## [Work item]
Count every line in the following entries that holds the word "bind". Only the number should be given.

## [Records]
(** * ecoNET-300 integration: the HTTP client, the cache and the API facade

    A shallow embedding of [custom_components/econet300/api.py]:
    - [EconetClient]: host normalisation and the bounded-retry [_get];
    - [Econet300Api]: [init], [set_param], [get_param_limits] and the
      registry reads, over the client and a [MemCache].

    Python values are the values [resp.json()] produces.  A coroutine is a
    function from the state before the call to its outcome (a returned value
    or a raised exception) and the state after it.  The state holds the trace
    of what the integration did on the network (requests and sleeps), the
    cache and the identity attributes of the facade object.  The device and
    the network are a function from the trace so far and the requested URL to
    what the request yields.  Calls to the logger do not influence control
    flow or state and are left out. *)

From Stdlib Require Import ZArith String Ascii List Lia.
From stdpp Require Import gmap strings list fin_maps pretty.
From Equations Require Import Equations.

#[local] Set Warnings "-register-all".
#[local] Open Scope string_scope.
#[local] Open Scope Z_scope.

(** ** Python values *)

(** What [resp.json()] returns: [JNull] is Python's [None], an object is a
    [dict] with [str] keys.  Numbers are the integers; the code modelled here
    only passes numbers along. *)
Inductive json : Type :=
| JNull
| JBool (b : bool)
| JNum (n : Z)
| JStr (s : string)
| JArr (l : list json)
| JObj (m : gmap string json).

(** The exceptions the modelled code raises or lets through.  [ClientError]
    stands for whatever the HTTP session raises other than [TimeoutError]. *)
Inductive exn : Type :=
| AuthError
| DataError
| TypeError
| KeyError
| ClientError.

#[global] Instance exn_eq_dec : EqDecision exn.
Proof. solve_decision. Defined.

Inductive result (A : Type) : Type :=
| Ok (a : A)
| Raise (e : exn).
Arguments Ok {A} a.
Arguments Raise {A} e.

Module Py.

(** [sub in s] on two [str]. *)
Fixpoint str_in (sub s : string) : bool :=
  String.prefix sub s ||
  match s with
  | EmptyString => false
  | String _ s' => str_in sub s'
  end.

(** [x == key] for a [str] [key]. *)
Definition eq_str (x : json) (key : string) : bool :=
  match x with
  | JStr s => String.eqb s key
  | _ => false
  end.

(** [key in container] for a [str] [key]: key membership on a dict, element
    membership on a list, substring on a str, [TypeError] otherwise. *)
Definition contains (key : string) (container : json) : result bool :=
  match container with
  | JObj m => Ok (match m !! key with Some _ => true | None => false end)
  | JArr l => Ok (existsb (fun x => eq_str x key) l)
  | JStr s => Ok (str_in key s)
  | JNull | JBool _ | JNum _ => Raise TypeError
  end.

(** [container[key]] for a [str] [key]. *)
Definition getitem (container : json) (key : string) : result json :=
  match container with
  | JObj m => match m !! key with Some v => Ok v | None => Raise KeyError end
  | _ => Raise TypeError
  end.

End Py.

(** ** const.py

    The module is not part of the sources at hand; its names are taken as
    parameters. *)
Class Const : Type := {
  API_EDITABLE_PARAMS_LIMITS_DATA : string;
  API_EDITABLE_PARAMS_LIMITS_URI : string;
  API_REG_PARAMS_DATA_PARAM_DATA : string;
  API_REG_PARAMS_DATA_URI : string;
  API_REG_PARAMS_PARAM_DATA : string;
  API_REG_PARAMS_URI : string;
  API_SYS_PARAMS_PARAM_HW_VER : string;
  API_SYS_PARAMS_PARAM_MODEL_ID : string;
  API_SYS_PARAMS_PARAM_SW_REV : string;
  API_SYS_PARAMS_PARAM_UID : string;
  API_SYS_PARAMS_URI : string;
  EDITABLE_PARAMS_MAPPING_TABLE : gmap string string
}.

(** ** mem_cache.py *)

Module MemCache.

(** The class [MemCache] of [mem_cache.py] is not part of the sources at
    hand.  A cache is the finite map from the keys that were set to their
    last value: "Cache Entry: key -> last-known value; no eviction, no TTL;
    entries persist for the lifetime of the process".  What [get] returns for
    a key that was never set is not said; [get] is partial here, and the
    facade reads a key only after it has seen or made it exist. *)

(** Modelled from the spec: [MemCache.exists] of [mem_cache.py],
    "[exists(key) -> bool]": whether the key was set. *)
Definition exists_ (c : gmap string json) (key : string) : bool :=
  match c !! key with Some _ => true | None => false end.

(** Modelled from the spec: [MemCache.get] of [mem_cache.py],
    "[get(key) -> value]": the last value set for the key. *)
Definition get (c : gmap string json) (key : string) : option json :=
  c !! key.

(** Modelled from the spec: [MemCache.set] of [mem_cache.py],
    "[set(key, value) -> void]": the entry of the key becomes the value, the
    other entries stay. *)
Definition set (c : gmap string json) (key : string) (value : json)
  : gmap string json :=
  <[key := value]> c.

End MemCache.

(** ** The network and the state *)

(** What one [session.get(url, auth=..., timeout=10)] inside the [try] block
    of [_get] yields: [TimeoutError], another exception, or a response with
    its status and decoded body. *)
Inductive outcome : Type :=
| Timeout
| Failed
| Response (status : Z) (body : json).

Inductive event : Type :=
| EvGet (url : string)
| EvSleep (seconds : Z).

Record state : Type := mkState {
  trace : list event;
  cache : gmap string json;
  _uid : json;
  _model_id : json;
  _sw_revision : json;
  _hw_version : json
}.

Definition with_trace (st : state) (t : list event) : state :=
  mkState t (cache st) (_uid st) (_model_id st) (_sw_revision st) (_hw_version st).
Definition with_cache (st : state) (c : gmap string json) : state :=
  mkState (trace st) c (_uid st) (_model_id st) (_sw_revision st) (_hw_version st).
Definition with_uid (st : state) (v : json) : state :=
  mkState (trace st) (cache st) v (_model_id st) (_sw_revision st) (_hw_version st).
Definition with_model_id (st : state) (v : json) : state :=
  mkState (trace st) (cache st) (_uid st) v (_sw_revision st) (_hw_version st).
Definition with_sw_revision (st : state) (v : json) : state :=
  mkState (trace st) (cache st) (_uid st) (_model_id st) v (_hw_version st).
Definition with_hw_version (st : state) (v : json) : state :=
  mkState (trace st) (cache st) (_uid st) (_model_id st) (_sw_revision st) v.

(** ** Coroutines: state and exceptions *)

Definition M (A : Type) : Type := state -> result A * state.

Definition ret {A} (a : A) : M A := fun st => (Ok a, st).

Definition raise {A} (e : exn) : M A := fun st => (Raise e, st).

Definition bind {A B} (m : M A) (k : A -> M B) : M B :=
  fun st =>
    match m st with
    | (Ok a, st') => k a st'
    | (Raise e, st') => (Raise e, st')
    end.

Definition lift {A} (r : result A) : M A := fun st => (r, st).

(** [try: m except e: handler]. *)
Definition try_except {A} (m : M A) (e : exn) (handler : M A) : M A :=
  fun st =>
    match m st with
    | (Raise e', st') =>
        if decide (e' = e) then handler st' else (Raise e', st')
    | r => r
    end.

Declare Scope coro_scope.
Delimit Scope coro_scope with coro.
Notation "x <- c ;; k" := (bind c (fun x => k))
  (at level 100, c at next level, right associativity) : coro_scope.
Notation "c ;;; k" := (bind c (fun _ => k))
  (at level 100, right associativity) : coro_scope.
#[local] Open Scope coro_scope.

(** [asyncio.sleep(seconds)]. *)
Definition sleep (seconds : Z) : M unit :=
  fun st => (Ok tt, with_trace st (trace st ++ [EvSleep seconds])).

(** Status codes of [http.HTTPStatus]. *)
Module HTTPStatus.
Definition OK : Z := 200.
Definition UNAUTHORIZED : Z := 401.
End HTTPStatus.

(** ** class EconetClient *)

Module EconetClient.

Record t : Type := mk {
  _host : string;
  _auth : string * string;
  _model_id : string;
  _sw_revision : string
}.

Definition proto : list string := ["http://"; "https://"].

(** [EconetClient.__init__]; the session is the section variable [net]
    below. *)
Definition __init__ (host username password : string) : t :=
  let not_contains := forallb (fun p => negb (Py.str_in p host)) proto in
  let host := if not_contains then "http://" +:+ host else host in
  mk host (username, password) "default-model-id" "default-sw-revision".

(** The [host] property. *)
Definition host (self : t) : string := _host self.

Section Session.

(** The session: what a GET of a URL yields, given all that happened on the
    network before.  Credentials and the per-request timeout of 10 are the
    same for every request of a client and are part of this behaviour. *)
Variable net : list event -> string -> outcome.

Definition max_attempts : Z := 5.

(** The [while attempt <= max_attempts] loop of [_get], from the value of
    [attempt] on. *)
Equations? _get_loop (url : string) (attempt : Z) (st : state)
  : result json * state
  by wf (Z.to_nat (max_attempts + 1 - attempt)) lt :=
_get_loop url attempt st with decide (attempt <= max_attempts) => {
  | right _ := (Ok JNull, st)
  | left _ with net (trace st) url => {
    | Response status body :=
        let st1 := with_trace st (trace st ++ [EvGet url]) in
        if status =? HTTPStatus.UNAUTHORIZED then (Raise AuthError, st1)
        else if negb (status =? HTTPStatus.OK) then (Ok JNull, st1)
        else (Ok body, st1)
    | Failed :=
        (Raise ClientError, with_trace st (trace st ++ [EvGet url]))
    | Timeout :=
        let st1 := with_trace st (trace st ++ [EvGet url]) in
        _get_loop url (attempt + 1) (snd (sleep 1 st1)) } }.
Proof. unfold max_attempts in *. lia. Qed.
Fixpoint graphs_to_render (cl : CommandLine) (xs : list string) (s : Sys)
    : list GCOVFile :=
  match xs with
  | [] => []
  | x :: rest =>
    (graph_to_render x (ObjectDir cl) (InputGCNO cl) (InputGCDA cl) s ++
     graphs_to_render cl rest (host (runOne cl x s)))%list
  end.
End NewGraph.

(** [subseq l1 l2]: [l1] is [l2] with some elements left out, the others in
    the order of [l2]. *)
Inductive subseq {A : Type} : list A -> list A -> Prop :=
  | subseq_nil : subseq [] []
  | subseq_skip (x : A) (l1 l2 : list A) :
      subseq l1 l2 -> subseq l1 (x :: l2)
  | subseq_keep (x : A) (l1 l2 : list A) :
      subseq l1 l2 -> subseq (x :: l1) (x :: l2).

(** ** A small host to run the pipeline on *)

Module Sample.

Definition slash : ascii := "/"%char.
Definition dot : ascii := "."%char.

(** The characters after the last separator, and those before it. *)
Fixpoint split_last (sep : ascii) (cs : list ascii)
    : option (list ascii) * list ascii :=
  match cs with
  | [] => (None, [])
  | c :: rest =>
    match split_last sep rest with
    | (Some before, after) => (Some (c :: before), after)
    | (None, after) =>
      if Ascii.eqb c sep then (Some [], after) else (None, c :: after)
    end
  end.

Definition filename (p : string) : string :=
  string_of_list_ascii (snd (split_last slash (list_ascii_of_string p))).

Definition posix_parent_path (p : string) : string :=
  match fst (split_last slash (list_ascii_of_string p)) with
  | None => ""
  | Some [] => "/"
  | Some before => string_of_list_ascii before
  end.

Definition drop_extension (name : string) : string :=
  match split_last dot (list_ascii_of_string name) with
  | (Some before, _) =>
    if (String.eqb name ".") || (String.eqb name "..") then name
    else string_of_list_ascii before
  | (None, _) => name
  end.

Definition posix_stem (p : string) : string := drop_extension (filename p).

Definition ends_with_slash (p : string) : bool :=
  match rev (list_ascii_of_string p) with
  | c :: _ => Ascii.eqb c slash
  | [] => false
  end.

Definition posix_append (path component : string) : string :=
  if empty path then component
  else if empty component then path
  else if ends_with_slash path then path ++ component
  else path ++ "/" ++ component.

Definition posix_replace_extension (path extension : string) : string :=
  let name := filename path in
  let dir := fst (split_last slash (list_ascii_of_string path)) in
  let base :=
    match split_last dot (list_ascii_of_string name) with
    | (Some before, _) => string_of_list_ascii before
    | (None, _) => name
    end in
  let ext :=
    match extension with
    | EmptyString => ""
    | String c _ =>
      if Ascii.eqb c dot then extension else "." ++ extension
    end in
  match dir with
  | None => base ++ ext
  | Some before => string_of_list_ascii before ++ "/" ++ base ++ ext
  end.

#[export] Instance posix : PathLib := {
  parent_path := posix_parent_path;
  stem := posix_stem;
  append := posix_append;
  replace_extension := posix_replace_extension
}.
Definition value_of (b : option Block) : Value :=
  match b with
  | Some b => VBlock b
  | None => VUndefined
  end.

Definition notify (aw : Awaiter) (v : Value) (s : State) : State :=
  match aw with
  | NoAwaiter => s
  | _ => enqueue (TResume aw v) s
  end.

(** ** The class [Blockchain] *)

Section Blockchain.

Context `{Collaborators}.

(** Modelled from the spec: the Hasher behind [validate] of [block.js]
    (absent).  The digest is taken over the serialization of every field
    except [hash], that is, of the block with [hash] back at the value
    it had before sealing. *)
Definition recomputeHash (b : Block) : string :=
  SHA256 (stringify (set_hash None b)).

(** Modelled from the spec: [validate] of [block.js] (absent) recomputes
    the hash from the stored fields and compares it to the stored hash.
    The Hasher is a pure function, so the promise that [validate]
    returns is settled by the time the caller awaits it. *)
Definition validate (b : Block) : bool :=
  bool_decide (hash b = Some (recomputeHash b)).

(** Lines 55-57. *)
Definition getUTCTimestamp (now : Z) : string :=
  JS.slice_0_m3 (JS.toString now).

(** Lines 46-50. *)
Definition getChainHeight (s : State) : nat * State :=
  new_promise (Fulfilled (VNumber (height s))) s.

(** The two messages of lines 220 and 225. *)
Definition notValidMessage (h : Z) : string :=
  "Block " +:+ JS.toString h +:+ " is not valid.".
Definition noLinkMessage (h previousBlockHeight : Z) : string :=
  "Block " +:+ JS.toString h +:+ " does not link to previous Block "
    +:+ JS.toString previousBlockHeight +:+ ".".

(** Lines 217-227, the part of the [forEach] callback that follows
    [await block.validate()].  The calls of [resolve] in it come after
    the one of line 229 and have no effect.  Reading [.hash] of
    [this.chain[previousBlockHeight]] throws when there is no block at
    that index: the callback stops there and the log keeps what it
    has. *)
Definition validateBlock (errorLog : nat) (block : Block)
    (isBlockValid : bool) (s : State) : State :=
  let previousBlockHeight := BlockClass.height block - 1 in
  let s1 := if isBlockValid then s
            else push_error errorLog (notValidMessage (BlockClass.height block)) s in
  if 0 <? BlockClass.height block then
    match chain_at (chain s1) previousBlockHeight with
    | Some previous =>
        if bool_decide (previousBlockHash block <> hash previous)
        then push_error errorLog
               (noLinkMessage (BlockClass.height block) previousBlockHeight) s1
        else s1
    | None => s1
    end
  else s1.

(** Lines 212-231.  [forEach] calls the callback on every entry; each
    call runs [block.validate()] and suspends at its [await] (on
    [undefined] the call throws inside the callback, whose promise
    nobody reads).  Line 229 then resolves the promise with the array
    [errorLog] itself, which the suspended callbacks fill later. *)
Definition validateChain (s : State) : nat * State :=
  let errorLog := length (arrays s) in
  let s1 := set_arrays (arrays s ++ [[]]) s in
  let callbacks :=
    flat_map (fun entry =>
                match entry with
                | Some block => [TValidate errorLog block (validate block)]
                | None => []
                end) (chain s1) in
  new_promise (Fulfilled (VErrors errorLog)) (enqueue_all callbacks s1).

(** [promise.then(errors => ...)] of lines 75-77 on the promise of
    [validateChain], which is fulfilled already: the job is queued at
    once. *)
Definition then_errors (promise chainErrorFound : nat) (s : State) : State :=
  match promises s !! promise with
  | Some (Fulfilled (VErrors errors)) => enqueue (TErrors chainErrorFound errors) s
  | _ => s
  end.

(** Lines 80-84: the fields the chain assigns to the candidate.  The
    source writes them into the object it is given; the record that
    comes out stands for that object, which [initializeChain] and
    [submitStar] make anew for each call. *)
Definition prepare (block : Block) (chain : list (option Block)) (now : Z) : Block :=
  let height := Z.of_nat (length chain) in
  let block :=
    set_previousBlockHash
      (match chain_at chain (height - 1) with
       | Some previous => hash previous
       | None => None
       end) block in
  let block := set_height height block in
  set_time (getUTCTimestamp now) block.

## [Response]
3